To be fair, the modelers do indeed compare their models to satellite measurements. But those comparisons have not been detailed enough to answer the most important questions…like how clouds respond to warming.
The comparisons they have done have been confusing and inconclusive, which is part of the reason why they don’t rely on the satellite measurements very much. The modelers claim that the satellite measurements have been too ambiguous, and so they increasingly rely only upon the models.
But I will continue to assert (until I am blue in the face or die, whichever comes first) that their confusion stems from a very simple issue they have overlooked: mixing up cause and effect. The previous satellite observations that showed clouds tend to decrease with warming does not mean that warming causes clouds to decrease!
We have recently submitted to Journal of Geophysical Research a research paper that shows how one can tell the difference between cause and effect — between clouds causing a temperature change, and temperature causing a cloud change.
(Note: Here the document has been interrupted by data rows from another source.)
(** * The phyp driver: remote execution, file transfer and the UUID table

    A shallow embedding of the core of [src/phyp/phyp_driver.c]: the
    routines that run a command over a libssh2 channel ([waitsocket],
    [phypExec], [phypExecBuffer], [phypExecInt]), the routines that keep
    the table of (lpar id, uuid) pairs ([phypUUIDTable_WriteFile],
    [phypUUIDTable_Push], [phypUUIDTable_RemLpar], [phypUUIDTable_AddLpar],
    [phypUUIDTable_ReadFile], [phypUUIDTable_Pull], [phypUUIDTable_Init],
    [phypGetLparUUID]) and the URI check of [phypConnectOpen]
    ([contains_specialcharacters]).

    The C code is single threaded and talks to three things outside the
    process: the libssh2 session, the local file [./uuid_table] and the
    allocator.  Each is modelled by a deterministic double kept in the
    [world] record; every C function becomes a function in the monad [M]
    that threads the world and may stop on undefined behaviour. *)

From Stdlib Require Import ZArith Lia List Strings.Byte.
From Stdlib Require Import Strings.String.
From Stdlib Require Import DecimalString.
From stdpp Require Import base tactics option list.
From coqutil Require Import Byte Word.LittleEndianList.

Local Open Scope Z_scope.

(** ** Constants *)

(** Values of the host C library and of libssh2 (Linux, libssh2.h). *)
Definition LIBSSH2_ERROR_EAGAIN : Z := -37.
Definition LIBSSH2_SESSION_BLOCK_INBOUND : Z := 1.
Definition LIBSSH2_SESSION_BLOCK_OUTBOUND : Z := 2.
Definition POLLIN : Z := 1.
Definition POLLOUT : Z := 4.
Definition EINTR : Z := 4.
Definition SIZE_MAX : Z := 2 ^ 64 - 1.
Definition INT_MAX : Z := 2 ^ 31 - 1.
Definition INT_MIN : Z := - 2 ^ 31.

(** [static unsigned const int HMC = 0;] and [IVM = 127]. *)
Definition HMC : Z := 0.
Definition IVM : Z := 127.

(** Modelled from the spec: [VIR_UUID_BUFLEN] (viruuid.h is not among the
    sources); the spec gives a 16-byte opaque identifier. *)
Definition VIR_UUID_BUFLEN : nat := 16.

(** Modelled from the spec: [sizeof(int)]; the spec gives a 4-byte
    integer id. *)
Definition sizeof_int : nat := 4.

(** Arithmetic on [size_t] wraps around. *)
Definition size_wrap (z : Z) : Z := z mod 2 ^ 64.

(** ** Data *)

(** A C string is kept as the bytes before its terminating NUL. *)
Abbreviation cstr := (list byte).

(** A string literal of the source. *)
Definition lit (s : string) : cstr := list_byte_of_string s.

Definition NUL : byte := Byte.x00.
Definition NL : byte := Byte.x0a.

(** [struct _lpar { unsigned char uuid[VIR_UUID_BUFLEN]; int id; }] *)
Record lpar : Type := mk_lpar { id : Z; uuid : list byte }.

(** A slot of the [lpars] array is a pointer: [None] is [NULL]. *)
Abbreviation lparPtr := (option lpar).

(** [struct _uuid_table { size_t nlpars; lparPtr *lpars; }].  The list is
    the allocated array; its length is the number of elements the last
    (re)allocation asked for, the empty list also stands for [NULL]. *)
Record uuid_table : Type := mk_table { nlpars : Z; lpars : list lparPtr }.

(** The part of [virConnect]/[phyp_driver] the routines read. *)
Record driver : Type := mk_driver {
  system_type : Z;
  managed_system : option cstr     (* [None] is NULL *)
}.

(** *** The local file system double: the one file [./uuid_table]. *)
Record fs_state : Type := mk_fs {
  file : option (list byte);   (* content; [None]: the file does not exist *)
  free_bytes : nat;            (* bytes the disk still accepts *)
  creat_ok : bool;             (* creat() succeeds *)
  open_ok : bool;              (* open()/fopen() of an existing file succeed *)
  close_ok : bool;             (* close() succeeds *)
  fread_ok : bool;             (* fread() does not report an error *)
  st_mode : Z                  (* mode bits reported by stat() *)
}.

(** *** The libssh2 double: scripted answers, consumed in order. *)

(** Answer of a call that opens a channel: the channel, or [NULL] with the
    session's last error. *)
Inductive chan_resp : Type :=
  | ChanOk
  | ChanNull (last_error : Z).

(** Answer of [libssh2_scp_recv]: the channel together with the remote
    file's [st_size], or [NULL] with the last error. *)
Inductive recv_resp : Type :=
  | RecvOk (st_size : Z)
  | RecvNull (last_error : Z).

(** Answer of [libssh2_channel_read]: bytes waiting on the channel (the
    call takes as many as fit; none waiting means end of stream, 0), or a
    negative return code. *)
Inductive read_resp : Type :=
  | ReadData (bs : list byte)
  | ReadErr (e : positive).

(** Answer of [libssh2_channel_write]: how many bytes the channel takes at
    most, or a negative return code. *)
Inductive write_resp : Type :=
  | WriteAccept (k : nat)
  | WriteErr (e : positive).

Record ssh_state : Type := mk_ssh {
  open_script : list chan_resp;       (* libssh2_channel_open_session *)
  exec_script : list Z;               (* libssh2_channel_exec *)
  read_script : list read_resp;       (* libssh2_channel_read *)
  close_script : list Z;              (* libssh2_channel_close *)
  remote_exit_status : Z;             (* libssh2_channel_get_exit_status *)
  scp_send_script : list chan_resp;   (* libssh2_scp_send *)
  write_script : list write_resp;     (* libssh2_channel_write *)
  scp_recv_script : list recv_resp;   (* libssh2_scp_recv *)
  block_directions : Z;               (* libssh2_session_block_directions *)
  poll_answer : nat -> Z * Z;         (* poll(): return value and errno of the n-th call *)
  polls : nat;                        (* poll() calls made so far *)
  sent_bytes : list byte              (* bytes the remote end received *)
}.

(** The call sites of [waitsocket]. *)
Inductive site : Type :=
  | AtOpen | AtExec | AtRead | AtClose   (* phypExec *)
  | AtRecv | AtPullRead.                 (* phypUUIDTable_Pull *)

(** What the doubles record. *)
Inductive event : Type :=
  | EvOpenSession
  | EvWait (s : site) (events : Z)
  | EvExec (cmd : cstr)
  | EvRead (rc : Z)
  | EvClose (rc : Z)
  | EvExitStatus
  | EvScpSend (mode size : Z)
  | EvScpRecv
  | EvChannelEnd        (* send_eof, wait_eof, wait_closed, free *)
  | EvCreat
  | EvOpenRead          (* open(local_file, O_RDONLY) *)
  | EvFopen             (* fopen(local_file, "rb") *)
  | EvUUIDGenerate
  | EvSSHSession.       (* openSSHSession *)

(** Undefined behaviour and the end of a script stop a run. *)
Inductive stop : Type :=
  | OutOfBounds (i : nat)   (* access past the end of an array *)
  | NullDeref               (* dereference of a NULL pointer *)
  | SignedOverflow          (* overflow of an [int] *)
  | NoResponse.             (* a double ran out of answers *)

Record world : Type := mk_world {
  tbl : uuid_table;
  drv : driver;
  heap : nat;                              (* allocations that still succeed *)
  fs : fs_state;
  ssh : ssh_state;
  uuid_source : list (Z * list byte);      (* virUUIDGenerate: return code and bytes *)
  session_source : list bool;              (* openSSHSession: a session, or NULL *)
  log : list event
}.

Definition set_tbl (t : uuid_table) (w : world) : world :=
  mk_world t (drv w) (heap w) (fs w) (ssh w) (uuid_source w) (session_source w) (log w).
Definition set_drv (d : driver) (w : world) : world :=
  mk_world (tbl w) d (heap w) (fs w) (ssh w) (uuid_source w) (session_source w) (log w).
Definition set_heap (h : nat) (w : world) : world :=
  mk_world (tbl w) (drv w) h (fs w) (ssh w) (uuid_source w) (session_source w) (log w).
Definition set_fs (f : fs_state) (w : world) : world :=
  mk_world (tbl w) (drv w) (heap w) f (ssh w) (uuid_source w) (session_source w) (log w).
Definition set_ssh (s : ssh_state) (w : world) : world :=
  mk_world (tbl w) (drv w) (heap w) (fs w) s (uuid_source w) (session_source w) (log w).
Definition set_uuid_source (u : list (Z * list byte)) (w : world) : world :=
  mk_world (tbl w) (drv w) (heap w) (fs w) (ssh w) u (session_source w) (log w).
Definition set_session_source (u : list bool) (w : world) : world :=
  mk_world (tbl w) (drv w) (heap w) (fs w) (ssh w) (uuid_source w) u (log w).
Definition add_log (e : event) (w : world) : world :=
  mk_world (tbl w) (drv w) (heap w) (fs w) (ssh w) (uuid_source w) (session_source w)
           (log w ++ [e]).

(** ** The monad *)

Inductive result (A : Type) : Type :=
  | Ok (a : A) (w : world)
  | Crash (s : stop) (w : world).
Arguments Ok {A} a w.
Arguments Crash {A} s w.

Definition M (A : Type) : Type := world -> result A.

#[global] Instance M_ret : MRet M := fun A a w => Ok a w.
#[global] Instance M_bind : MBind M := fun A B f m w =>
  match m w with
  | Ok a w' => f a w'
  | Crash s w' => Crash s w'
  end.

Definition crash {A : Type} (s : stop) : M A := fun w => Crash s w.
Definition gets {A : Type} (f : world -> A) : M A := fun w => Ok (f w) w.
Definition modify (f : world -> world) : M unit := fun w => Ok tt (f w).
Definition emit (e : event) : M unit := modify (add_log e).

(** A call the doubles record before they answer it. *)
Definition recorded {A : Type} (e : event) (f : world -> result A) : M A :=
  fun w => f (add_log e w).

(** The world a run ends in, whether it returned or stopped. *)
Definition world_of {A : Type} (r : result A) : world :=
  match r with Ok _ w => w | Crash _ w => w end.

(** ** The doubles *)

(** [VIR_ALLOC], [VIR_ALLOC_N], [VIR_REALLOC_N], [VIR_STRDUP], [virAsprintf]:
    the call succeeds while the heap has allocations left. *)
Definition alloc : M bool := fun w =>
  match heap w with
  | O => Ok false w
  | S h => Ok true (set_heap h w)
  end.

(** *** Local file *)

Definition set_file (c : option (list byte)) (free : nat) (f : fs_state) : fs_state :=
  mk_fs c free (creat_ok f) (open_ok f) (close_ok f) (fread_ok f) (st_mode f).

(** [creat(local_file, 0755)]: the file exists and is empty afterwards. *)
Definition creat : M bool :=
  recorded EvCreat (fun w =>
    if creat_ok (fs w)
    then Ok true (set_fs (set_file (Some []) (free_bytes (fs w)) (fs w)) w)
    else Ok false w).

(** [safewrite(fd, buf, count)]: appends [buf]; on a full disk what fits is
    written and the call returns -1. *)
Definition safewrite (buf : list byte) : M Z := fun w =>
  let f := fs w in
  let old := default [] (file f) in
  if (length buf <=? free_bytes f)%nat
  then Ok (Z.of_nat (length buf))
          (set_fs (set_file (Some (old ++ buf)) (free_bytes f - length buf) f) w)
  else Ok (-1)
          (set_fs (set_file (Some (old ++ take (free_bytes f) buf)) 0 f) w).

(** [VIR_CLOSE(fd)] *)
Definition VIR_CLOSE : M Z :=
  gets (fun w => if close_ok (fs w) then 0 else -1).

(** [open(local_file, O_RDONLY)] and [fopen(local_file, "rb")]. *)
Definition can_open (w : world) : bool :=
  match file (fs w) with
  | Some _ => open_ok (fs w)
  | None => false
  end.

Definition open_rdonly : M bool := emit EvOpenRead;; gets can_open.

Definition fopen_rb : M bool := emit EvFopen;; gets can_open.

(** [read(fd, buf, count)] at offset [pos]: the bytes obtained (fewer than
    [count] only at the end of the file). *)
Definition read_at (pos count : nat) : M (list byte) :=
  gets (fun w => take count (drop pos (default [] (file (fs w))))).

(** [stat(local_file, &st)]: [st_mode] and [st_size], or failure. *)
Definition stat_file : M (option (Z * Z)) :=
  gets (fun w => match file (fs w) with
                 | Some c => Some (st_mode (fs w), Z.of_nat (length c))
                 | None => None
                 end).

(** *** libssh2 *)

Definition set_open_script (l : list chan_resp) (s : ssh_state) : ssh_state :=
  mk_ssh l (exec_script s) (read_script s) (close_script s) (remote_exit_status s)
         (scp_send_script s) (write_script s) (scp_recv_script s) (block_directions s)
         (poll_answer s) (polls s) (sent_bytes s).
Definition set_exec_script (l : list Z) (s : ssh_state) : ssh_state :=
  mk_ssh (open_script s) l (read_script s) (close_script s) (remote_exit_status s)
         (scp_send_script s) (write_script s) (scp_recv_script s) (block_directions s)
         (poll_answer s) (polls s) (sent_bytes s).
Definition set_read_script (l : list read_resp) (s : ssh_state) : ssh_state :=
  mk_ssh (open_script s) (exec_script s) l (close_script s) (remote_exit_status s)
         (scp_send_script s) (write_script s) (scp_recv_script s) (block_directions s)
         (poll_answer s) (polls s) (sent_bytes s).
Definition set_close_script (l : list Z) (s : ssh_state) : ssh_state :=
  mk_ssh (open_script s) (exec_script s) (read_script s) l (remote_exit_status s)
         (scp_send_script s) (write_script s) (scp_recv_script s) (block_directions s)
         (poll_answer s) (polls s) (sent_bytes s).
Definition set_scp_send_script (l : list chan_resp) (s : ssh_state) : ssh_state :=
  mk_ssh (open_script s) (exec_script s) (read_script s) (close_script s)
         (remote_exit_status s) l (write_script s) (scp_recv_script s) (block_directions s)
         (poll_answer s) (polls s) (sent_bytes s).
Definition set_write_script (l : list write_resp) (sent : list byte) (s : ssh_state)
  : ssh_state :=
  mk_ssh (open_script s) (exec_script s) (read_script s) (close_script s)
         (remote_exit_status s) (scp_send_script s) l (scp_recv_script s)
         (block_directions s) (poll_answer s) (polls s) sent.
Definition set_scp_recv_script (l : list recv_resp) (s : ssh_state) : ssh_state :=
  mk_ssh (open_script s) (exec_script s) (read_script s) (close_script s)
         (remote_exit_status s) (scp_send_script s) (write_script s) l
         (block_directions s) (poll_answer s) (polls s) (sent_bytes s).
Definition set_polls (n : nat) (s : ssh_state) : ssh_state :=
  mk_ssh (open_script s) (exec_script s) (read_script s) (close_script s)
         (remote_exit_status s) (scp_send_script s) (write_script s) (scp_recv_script s)
         (block_directions s) (poll_answer s) n (sent_bytes s).

Definition libssh2_channel_open_session : M chan_resp :=
  recorded EvOpenSession (fun w =>
    match open_script (ssh w) with
    | [] => Crash NoResponse w
    | r :: rest => Ok r (set_ssh (set_open_script rest (ssh w)) w)
    end).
And when this is done during the analysis of satellite data, it is clear that warming causes an increase in the sunshade effect of clouds. (While the data did suggest strong positive water vapor feedback, which enhances warming, that was far exceeded by the cooling effect of negative feedback from cloud changes.)
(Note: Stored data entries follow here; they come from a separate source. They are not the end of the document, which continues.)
Lemma decodeVarint_reads_consumed_only_witness :
  decodeVarint (firstn (Z.to_nat 2) [0xAC; 0x02; 0x07] ++ [0xFF; 0xFF]) = Ok (300, 2).
Proof.
  apply (decodeVarint_reads_consumed_only [0xAC; 0x02; 0x07] [0xFF; 0xFF] 300 2).
  reflexivity.
Defined.

Lemma encodeVarint_len_le_consumed d v c :
  decodeVarint d = Ok (v, c) -> len (encodeVarint v) <= c.
Proof.
  intros H. unfold decodeVarint in H.
  change (decodeVarint_loop d 0 0 0) with (decodeVarint_loop d 0 0 (7 * 0)) in H.
  apply decodeVarint_loop_bounds in H; try (change (2 ^ (7 * 0)) with 1; lia).
  destruct H as (Hc & _ & Hv & Hv64).
  unfold encodeVarint. rewrite encodeVarint_loop_len;
    [|lia|change (2 ^ (7 * Z.of_nat 10)) with (2 ^ 64 * 64); lia].
  assert (Hb : bits_needed v <= 7 * c).
  { unfold bits_needed. destruct (Z.eqb_spec v 0); [lia|].
    assert (Z.log2 v < 7 * c) by (apply Z.log2_lt_pow2; lia). lia. }
  assert ((bits_needed v + 6) / 7 < c + 1) by (apply Z.div_lt_upper_bound; lia).
  lia.
Qed.

(** X4: the decoder accepts non-minimal varints, and the encoder's output
    is never longer than any byte sequence that decodes to the same
    number. *)
Theorem encodeVarint_shortest (d : list Z) (v c : Z) :
  decodeVarint d = Ok (v, c) -> len (encodeVarint v) <= c.
Proof. apply encodeVarint_len_le_consumed. Qed.

Lemma encodeVarint_shortest_witness : len (encodeVarint 5) <= 3.
Proof. apply (encodeVarint_shortest [0x85; 0x80; 0x00] 5 3). reflexivity. Defined.

(** X5: varint encodings are prefix-free: if two of them, each followed
    by anything, give the same bytes, the numbers and the rests agree. *)
Theorem encodeVarint_prefix_free (n m : Z) (t1 t2 : list Z) :
  0 <= n < 2 ^ 64 -> 0 <= m < 2 ^ 64 ->
  encodeVarint n ++ t1 = encodeVarint m ++ t2 ->
  n = m /\ t1 = t2.
Proof.
  intros Hn Hm E.
  pose proof (decodeVarint_encodeVarint_app n t1 Hn) as H1.
  pose proof (decodeVarint_encodeVarint_app m t2 Hm) as H2.
  rewrite E, H2 in H1. injection H1 as <- _.
  split; [reflexivity|]. eapply app_inv_head, E.
Qed.

Lemma encodeVarint_prefix_free_witness :
  128 = 128 /\ [0x07] = [0x07].
Proof.
  apply (encodeVarint_prefix_free 128 128 [0x07] [0x07]); [lia|lia|reflexivity].
Defined.

(** ** The encoder: what it writes *)

Lemma byte_is_byte x : is_byte (byte x) = true.
Proof.
  pose proof (byte_range x). unfold is_byte.
  apply andb_true_iff. split; [apply Z.leb_le|apply Z.ltb_lt]; lia.
Qed.

Lemma encodeVarint_loop_bytes slots :
  forall n, 0 <= n -> forallb is_byte (encodeVarint_loop slots n) = true.
Proof.
  induction slots as [|slots IH]; intros n Hn; [reflexivity|].
  cbn [encodeVarint_loop]. destruct (Z.leb_spec 0x80 n); cbn [forallb].
  - rewrite IH by (rewrite shiftr7; apply Z.div_pos; lia).
    pose proof (cont_byte_range n). unfold is_byte.
    rewrite andb_true_r. apply andb_true_iff.
    split; [apply Z.leb_le|apply Z.ltb_lt]; lia.
  - rewrite byte_is_byte. reflexivity.
Qed.

Lemma forallb_app_true {A} (p : A -> bool) l1 l2 :
  forallb p l1 = true -> forallb p l2 = true -> forallb p (l1 ++ l2) = true.
Proof. intros H1 H2. rewrite forallb_app, H1, H2. reflexivity. Qed.

Lemma encode_bytes v : model_value v = true -> forallb is_byte (encode v) = true.
Proof.
  induction v as [|s|i|l IH|ty] using value_ind'; cbn [model_value];
    intros Hm; try discriminate.
  - reflexivity.
  - apply andb_true_iff in Hm as [Hb _]. rewrite encode_string.
    cbn [forallb]. apply forallb_app_true; [|exact Hb].
    apply encodeVarint_loop_bytes. apply uint64_range.
  - rewrite encode_int32. cbn [PutUint32 forallb].
    rewrite !byte_is_byte. reflexivity.
  - apply andb_true_iff in Hm as [_ Hall].
    assert (He : forallb encodable l = true).
    { clear - Hall. induction l as [|x xs IHl]; [reflexivity|].
      cbn [forallb] in *. apply andb_true_iff in Hall as [H1 H2].
      rewrite (model_value_encodable x H1), (IHl H2). reflexivity. }
    rewrite (encode_data l He). cbn [forallb].
    apply forallb_app_true; [apply encodeVarint_loop_bytes, uint64_range|].
    clear He. induction IH as [|x xs Hx _ IHxs]; [reflexivity|].
    cbn [forallb] in Hall. apply andb_true_iff in Hall as [H1 H2].
    cbn [map concat]. apply forallb_app_true; [exact (Hx H1)|exact (IHxs H2)].
Qed.

(** X6: for every value of the model, every element of [encode]'s output
    is a byte. *)
Theorem encode_output_is_bytes (v : value) :
  model_value v = true -> forallb is_byte (encode v) = true.
Proof. apply encode_bytes. Qed.

Lemma encode_output_is_bytes_witness :
  forallb is_byte (encode (NewDataInput [VInt32 (-1); VString [0xC3; 0xA9]; VNil])) = true.
Proof.
  apply (encode_output_is_bytes (NewDataInput [VInt32 (-1); VString [0xC3; 0xA9]; VNil])).
  vm_compute. reflexivity.
Defined.

(** X7: [encodeElement] only appends to the buffer: the bytes it was
    handed stay in front, what follows them and whether an error comes
    back do not depend on the buffer, and the error is nil exactly when no
    value of an unsupported type occurs anywhere in the element. *)
Theorem encodeElement_appends (buf : list Z) (v : value) :
  fst (encodeElement buf v) = buf ++ encode v /\
  snd (encodeElement buf v) = snd (encodeElement [] v) /\
  (snd (encodeElement buf v) = None <-> encodable v = true).
Proof.
  rewrite encodeElement_append. cbn [fst snd].
  split; [reflexivity|]. split; [reflexivity|]. split.
  - intros H. destruct (encodable v) eqn:E; [reflexivity|].
    exfalso. exact (encodeElement_fails v E H).
  - apply encodeElement_ok.
Qed.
These results suggest that the climate system has a strong thermostatic control mechanism – exactly opposite to the way the IPCC models have been programmed to behave — and that the widespread concern over manmade global warming might well be a false alarm.
The potential importance of this result to the global warming debate demands a reexamination of all of the satellite data that have been collected over the last 25 years, with the best minds the science community can spare. Simply asserting that ‘Dr. Spencer does not know what he is talking about’ will not cut it any more.
We now have two papers in the peer-reviewed scientific literature that paved the way for this work (here and here), and so one can not simply dismiss the issue based upon some claim that we ‘skeptics’ do not publish our work.
I just presented our latest results at the NASA CERES Team meeting to about 100 attendees, and there were no major objections voiced to my analysis of the results. (CERES is the instrument that monitors how global cloud changes affect the energy balance of the Earth). I was pleased to see that there are still some scientists who are interested in the science.
Rather than simply asserting that I am wrong, why not take a fresh look at the data that have been collected over the years? Given the importance of the issue, it would seem to be the prudent thing to do. A red team-blue team approach is needed here, with the red team specifically looking for evidence that the IPCC has been wrong in their previous evaluation of the satellite data.
I suggested this years ago in congressional testimony, but one thing I’ve learned is that most congressional hearings are not designed to uncover the truth.
Maybe those in control of the research dollars are afraid of what might be found if the research community looked too closely at the satellite measurements. There are now billions — if not trillions — of dollars in future taxes, economic growth, and transfers of wealth between countries that are riding on the climate models being correct.
Scientific debate has all been shut down. The science of climate change was long ago taken over by political interests, and I am not hopeful that the situation will improve anytime soon. But I will continue to try to change that.